(** C32: A client's write to a sequential zone that is not at its write pointer, or
    does not fit it, or goes to a full zone, completes with an I/O error, and
    neither the disk nor the zones change. *)
Theorem misplaced_write_refused s c dev w d k rest r b rq buffer l z :
  next_request s c dev w d k rest r b rq -> 0 <= buffer < 2 ^ 64 -> req_type r = BIUS_WRITE ->
  zinv cfg (m_user s) -> in_zones cfg (req_pos r) ->
  zone_info (m_user s) !! Z.to_nat (zone_number cfg (req_pos r)) = Some z -> z_type z = BLK_ZONE_TYPE_SEQWRITE_REQ ->
  req_pos r <> z_wp z * SECTOR_SIZE \/ (z_start z + z_capacity z) * SECTOR_SIZE < req_pos r + req_length r \/
    z_cond z = BLK_ZONE_COND_FULL ->
  wp (handle_request c zoned_machine_ops buffer BIUS_MAX_SIZE_PER_COMMAND l) (fun res s' =>
    (exists l', res = Go l') /\ same_device (m_user s) (m_user s') /\ kmem (m_kernel s') = kmem (m_kernel s) /\
    served s s' c dev w d k rest [EvEnd k (wrap blk_status_bits BLK_STS_IOERR)]) s.
Proof.
  intros Hnr Hb Hty Hinv Hin Hz Hseq Hbad. pose proof Hnr as [_ _ [Hl _] [Hp Hpe] _ _ _]. eapply wp_mono.
  - apply (write_round s c dev w d k rest r b rq zoned_machine_ops buffer l Hb (same_device (m_user s)))
      with (st := BLK_STS_IOERR) (ud := 0) (Post := same_device (m_user s));
      try done; [intros f v; apply same_device_mem|by rewrite Hty|apply same_device_refl|].
    intros s2 Hsame Hm. eapply (prepare_write s c dev w d k rest r b rq); try done.
    eapply (wp_intro _ _ _ BLK_STS_IOERR (m_user s2)); [|by split_and!]. destruct Hsame as (u & Hu & _).
    apply (write_rejected cfg Hcfg (m_user s2) buffer (req_pos r) (req_length r) z); rewrite ?Hu; try done; try lia.
    by apply inv_raw.
  - intros res s' (Hl' & Hd & Hm & Hsv). split_and!; try done. unfold reply_events in Hsv. by rewrite Hty in Hsv.
Qed.

(** The operation a zone request stands for. *)
Definition zone_request (t : bius_req) (offset : Z) : option zop :=
  match t with
  | BIUS_ZONE_OPEN => Some (ZOpen offset)
  | BIUS_ZONE_CLOSE => Some (ZClose offset)
  | BIUS_ZONE_FINISH => Some (ZFinish offset)
  | BIUS_ZONE_RESET => Some (ZReset offset)
  | BIUS_ZONE_RESET_ALL => Some ZResetAll
  | _ => None
  end.

Lemma prepare_zone_request r op u2k (s2 : machine (zstate W)) st v :
  zone_request (req_type r) (req_pos r) = Some op -> op_ok cfg op ->
  run_zop cfg op (m_user s2) = Ret (st, v) ->
  prepare_reply zoned_machine_ops (command_header r) u2k s2
    = Ret ((u2k_with_reply (req_id r) (u32 st) 0, 0), Machine (m_kernel s2) v (m_brk s2)).
Proof.
  intros Hop Hok Hrun. pose proof (disk_fits cfg Hcfg).
  assert (forall o, in_zones cfg o -> s64 (u64 o) = o) as Ho.
  { unfold in_zones. intros o ?. rewrite swrap_wrap. apply swrap_small; lia. }
  assert (is_blk_request (req_type r) = true) as Hblk by (by destruct (req_type r)).
  assert (handle_blk_command (command_header r) zoned_machine_ops 0
    = (x ← call (Some (on_user (run_zop cfg op))); mret (x, 0))) as Hcall.
  { unfold handle_blk_command, command_header.
    cbn [k2u_data_map_type k2u_opcode k2u_data_address k2u_mapping_data k2u_offset k2u_length].
    change (data_map_type_value _ =? _) with false. cbv iota.
    destruct (req_type r); try done; injection Hop as <-; cbn [op_ok] in Hok; rewrite ?Ho by done; reflexivity. }
  unfold prepare_reply. cbn [command_header k2u_opcode k2u_id]. rewrite Hblk, Hcall.
  unfold call, mbind, ST_bind, on_user. by rewrite Hrun.
Qed.

(** C31: Opening, closing, finishing and resetting: one round of the library runs
    the operation of the zoned device that the client's request stands for, keeps
    the device's invariant, and completes the request with the operation's status. *)
Theorem zone_request_runs s c dev w d k rest r b rq buffer l op :
  pending_request s c dev w d k rest r b rq ->
  zone_request (req_type r) (req_pos r) = Some op -> op_ok cfg op -> zinv cfg (m_user s) ->
  wp (handle_request c zoned_machine_ops buffer BIUS_MAX_SIZE_PER_COMMAND l) (fun res s' =>
    (exists l', res = Go l') /\ zinv cfg (m_user s') /\
    exists st, run_zop cfg op (m_user s) = Ret (st, m_user s') /\
      served s s' c dev w d k rest [EvEnd k (wrap blk_status_bits (u32 st))]) s.
Proof.
  intros Hpr Hop Hok Hinv. destruct (wp_inv _ _ _ (run_zop_inv cfg Hcfg op (m_user s) Hinv Hok)) as (st & v & Hrun & Hi).
  pose proof (wrap_range 32 st ltac:(lia)) as Hst. eapply wp_mono.
  - apply (plain_round s c dev w d k rest r b rq zoned_machine_ops buffer l)
      with (st := u32 st) (ud := 0) (Post := fun u => u = v); try done; [|lia|].
    + by destruct (req_type r).
    + intros s2 Hu. eapply wp_intro; [apply (prepare_zone_request r op); [done|done|by rewrite Hu]|done].
  - intros res s' (Hl & Hu & _ & Hsv). split; [done|]. rewrite Hu. split; [done|]. exists st. split; [done|].
    unfold reply_events in Hsv. rewrite bool_decide_eq_false_2 in Hsv by (intros E; by rewrite E in Hop).
    unfold u2k_reply, u2k_with_reply in Hsv. cbn [u2k_cell] in Hsv.
    rewrite swrap_wrap, (swrap_small 64) in Hsv by lia. exact Hsv.
Qed.
(** ** Zone reports *)

(** The zones of a report, as the kernel gets them. *)
Abbreviation report_bytes zs := (zone_bytes <$> zs).

Lemma length_zone_bytes z : length (zone_bytes z) = Z.to_nat sizeof_blk_zone.
Proof. unfold zone_bytes. by rewrite !length_app, !length_le_bytes, !length_replicate. Qed.
Lemma report_bytes_lengths zs : Forall (fun bs => length bs = Z.to_nat sizeof_blk_zone) (report_bytes zs).
Proof.
  apply Forall_lookup. intros i bs. rewrite list_lookup_fmap.
  destruct (zs !! i); simpl; [|done]. intros [= <-]. apply length_zone_bytes.
Qed.

Lemma reported_chunks m a (bss : list (list Z)) :
  Forall (fun bs => length bs = Z.to_nat sizeof_blk_zone) bss ->
  mem_read m a (sizeof_blk_zone * Z.of_nat (length bss)) = concat bss ->
  reported_zones m a (Z.of_nat (length bss)) = bss.
Proof.
  intros Hl. revert a. induction Hl as [|bs bss Hb Hl IH]; intros a Hm; [done|]. cbn [length concat] in *.
  replace (sizeof_blk_zone * Z.of_nat (S (length bss))) with (sizeof_blk_zone + sizeof_blk_zone * Z.of_nat (length bss)) in Hm by lia.
  rewrite mem_read_app in Hm by (unfold sizeof_blk_zone; lia).
  apply app_inj_1 in Hm as [Hm1 Hm2]; [|by rewrite length_mem_read].
  unfold reported_zones in *. replace (Z.of_nat (S (length bss))) with (Z.succ (Z.of_nat (length bss))) by lia.
  rewrite seqZ_cons by lia. rewrite fmap_cons, Z.mul_0_l, Z.add_0_r, Hm1. f_equal.
  rewrite <- (IH _ Hm2) at 2. replace (Z.pred (Z.succ (Z.of_nat (length bss)))) with (Z.of_nat (length bss)) by lia.
  apply list_eq. intros i. rewrite !list_lookup_fmap.
  destruct (decide (Z.of_nat i < Z.of_nat (length bss))); [|by rewrite !lookup_seqZ_ge by lia].
  rewrite !lookup_seqZ_lt by lia. simpl. do 2 f_equal. lia.
Qed.

Lemma length_chunks n (bss : list (list Z)) :
  Forall (fun bs => length bs = n) bss -> length (concat bss) = (n * length bss)%nat.
Proof. induction 1 as [|bs bss Hb _ IH]; cbn [concat length]; [lia|]. rewrite length_app, Hb, IH. lia. Qed.

Lemma report_zones_to_spec v offset nr zones :
  zinv cfg v -> in_zones cfg offset -> 0 <= nr < 2 ^ 31 ->
  let first := offset / ZONE_SIZE cfg in
  let n := Z.min nr (num_zones cfg - first) in
  let bss := report_bytes (take (Z.to_nat n) (drop (Z.to_nat first) (zone_info v))) in
  wp (report_zones_to cfg offset nr zones) (fun m v' => m = n /\ Z.of_nat (length bss) = n /\
    same_device v v' /\ mem_read (v_mem v') zones (sizeof_blk_zone * n) = concat bss) v.
Proof.
  intros Hinv Hin Hnr first n bss. unfold report_zones_to. apply wp_bind.
  eapply wp_intro; [by apply (report_zones_result cfg Hcfg)|]. fold first n. apply wp_bind, wp_modify, wp_ret.
  cbn [fst snd Datatypes.fst Datatypes.snd].
  destruct (zone_number_ok cfg Hcfg offset v Hinv Hin) as (_ & _ & _ & _ & Hzn & Hzr). rewrite Hzn in *. fold first.
  fold bss.
  assert (Z.of_nat (length bss) = n) as Hlen.
  { unfold bss. rewrite length_fmap, length_take, length_drop. pose proof (zi_zones cfg v Hinv). unfold n, first in *. lia. }
  split_and!; [done|done|by apply same_device_mem, same_device_refl|].
  change (v_mem (v_set_mem ?f v)) with (v_mem (v_set_mem f (raw_state v))). rewrite v_mem_set.
  apply mem_read_write_same. rewrite (length_chunks (Z.to_nat sizeof_blk_zone) bss) by apply report_bytes_lengths.
  unfold sizeof_blk_zone. lia.
Qed.

(** The driver's process, in the state [v], serves one request while the
    reporter sleeps. *)
Definition served_meanwhile (c buffer : Z) (l : locals) (v : zstate W) (brk : Z) : ST kstate Z := fun ks =>
  match handle_request c zoned_machine_ops buffer BIUS_MAX_SIZE_PER_COMMAND l (Machine ks v brk) with
  | Ret (_, s') => Ret (0, m_kernel s')
  | Fault e => Fault e
  | NoFuel => NoFuel
  end.

(** C28: The zones a zone report hands to its callback are the driver's: asked for
    [nr_zones] zones from [sector] on, the kernel returns how many of them exist, and
    its callback has seen each, as the device has it, in order. *)
Theorem zone_report_reaches_callback ks c dev w d sector nr_zones blkz kreq cb P buffer l v brk :
  devices ks !! dev = Some d -> dev_pending d = [] -> connections ks !! c = Some (Connection (Some dev) w None) ->
  kreq ∉ w ->
  (forall x, x ∈ w -> exists r, pdus ks !! x = Some r /\ req_id r <> u64 (next_request_id ks + 1)) ->
  zinv cfg v -> in_zones cfg (sector * SECTOR_SIZE) -> 0 < nr_zones -> 0 < brk < 2 ^ 64 ->
  (forall m, report_cb_ok m P cb) -> (forall t, P [] t) ->
  let first := sector * SECTOR_SIZE / ZONE_SIZE cfg in
  let n := Z.min (Z.min nr_zones BIUS_MAX_ZONES) (num_zones cfg - first) in
  wp (bius_report_zones dev sector nr_zones (Some blkz) kreq (served_meanwhile c buffer l v brk) cb) (fun res ks' =>
    res = n /\
    exists t, P (report_bytes (take (Z.to_nat n) (drop (Z.to_nat first) (zone_info v)))) t /\
      ks' = set_pdus (delete kreq) (set_kbufs (delete blkz) t)) ks.
Proof.
  intros Hd Hpd Hc Hk Hids Hinv Hin Hnr Hbrk Hcb HP first n.
  set (nr := Z.min nr_zones BIUS_MAX_ZONES). assert (0 < nr <= BIUS_MAX_ZONES) as Hnr' by (unfold nr; assert (0 < BIUS_MAX_ZONES) by done; lia).
  assert (BIUS_MAX_ZONES = 131072) as Hmax by done.
  pose proof (disk_fits cfg Hcfg) as Hfits. pose proof Hin as [Hs0 Hs1].
  destruct (zone_number_ok cfg Hcfg _ v Hinv Hin) as (_ & _ & _ & _ & Hzn & Hzr). rewrite Hzn in Hzr. fold first in Hzr.
  set (q := report_queued ks dev sector nr blkz kreq d).
  set (r := BiusRequest (u64 (next_request_id ks + 1)) BIUS_REPORT_ZONES (sector * SECTOR_SIZE) nr
    (UInt (IntPart blkz 0 None)) fn_bius_report_zones_request_end).
  assert (s64 (u64 (Z.shiftl sector SECTOR_SHIFT)) = sector * SECTOR_SIZE) as Hpos.
  { rewrite Z.shiftl_mul_pow2 by done. change (2 ^ SECTOR_SHIFT) with SECTOR_SIZE. rewrite swrap_wrap.
    apply swrap_small; lia. }
  assert (pdus q !! kreq = Some r) as Hr by (unfold q, report_queued; kfields; rewrite Hpos; apply lookup_insert_eq).
  set (bss := report_bytes (take (Z.to_nat n) (drop (Z.to_nat first) (zone_info v)))).
  pose proof (report_zones_to_spec v (sector * SECTOR_SIZE) nr brk Hinv Hin ltac:(lia)) as Hrun. fold first n bss in Hrun.
  assert (0 < sizeof_blk_zone * n <= sizeof_blk_zone * nr /\ sizeof_blk_zone * n < 2 ^ 31) as [Hn Hn31]
    by (unfold n, sizeof_blk_zone; lia).
  assert (wp (served_meanwhile c buffer l v brk) (fun x t => x = 0 /\ Z.of_nat (length bss) = n /\
    reported_zones (kmem t) blkz n = bss /\
    pdus t !! kreq = Some (with_int r (IntPart blkz 1 (Some (sizeof_blk_zone * n))))) q) as Hserve.
  { assert (wp (handle_request c zoned_machine_ops buffer BIUS_MAX_SIZE_PER_COMMAND l) (fun _ s' =>
      Z.of_nat (length bss) = n /\ reported_zones (kmem (m_kernel s')) blkz n = bss /\
      pdus (m_kernel s') !! kreq = Some (with_int r (IntPart blkz 1 (Some (sizeof_blk_zone * n))))) (Machine q v brk)) as Hround.
    - eapply wp_mono.
      { apply (report_round (Machine q v brk) c dev w (dev_with_pending d [kreq]) kreq [] r zoned_machine_ops buffer l
          (with_flush flush (get_zoned_operations cfg)) (report_zones_to cfg) (IntPart blkz 0 None)
          (sizeof_blk_zone * nr) n (concat bss) (fun _ => Z.of_nat (length bss) = n)); try done; try lia.
        - cbn [m_kernel]. unfold q, report_queued. rewrite Hpos. split; kfields; try done; rewrite lookup_insert_eq; by rewrite ?Hpd.
        - cbn [m_kernel]. unfold q, report_queued. split; kfields; try done. by rewrite lookup_insert_eq.
        - apply wrap_range. lia.
        - change (req_pos r) with (sector * SECTOR_SIZE). lia.
        - change (req_length r) with nr. lia.
        - intros x Hx. unfold q, report_queued. cbn [m_kernel]. kfields. rewrite lookup_insert_ne by (by intros ->). by apply Hids.
        - eapply wp_mono; [exact Hrun|]. by intros m v' (-> & Hl & _ & Hm). }
      intros res s' (_ & Hl & Hm & Hp & _). split_and!; [done| |exact Hp]. rewrite <- Hl in Hm |- *.
      apply reported_chunks; [apply report_bytes_lengths|exact Hm].
    - unfold wp, served_meanwhile in *. destruct (handle_request _ _ _ _ _ _) as [[x s']| |]; [|done|done].
      by destruct Hround as (? & ? & ?). }
  destruct (wp_inv _ _ _ Hserve) as (x & t & Hdown & -> & Hl & Hm & Hp).
  eapply wp_mono.
  { apply (report_zones_reports dev sector nr_zones blkz kreq _ cb d ks t
      (with_int r (IntPart blkz 1 (Some (sizeof_blk_zone * n)))) 1 (sizeof_blk_zone * n) P); try done; lia. }
  intros res ks' (-> & t' & Ht' & ->). rewrite (Z.mul_comm sizeof_blk_zone n), Z.div_mul in Ht' |- * by done. rewrite Hm in Ht'.
  split; [done|]. by exists t'.
Qed.
End clients.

________________

Print the lines above from the one with "intros Hop Hok" through the one with "assert (is_blk_request (req_type", both included, exactly as written and nothing more.

Exercise result
  intros Hop Hok Hrun. pose proof (disk_fits cfg Hcfg).
  assert (forall o, in_zones cfg o -> s64 (u64 o) = o) as Ho.
  { unfold in_zones. intros o ?. rewrite swrap_wrap. apply swrap_small; lia. }
  assert (is_blk_request (req_type r) = true) as Hblk by (by destruct (req_type r)).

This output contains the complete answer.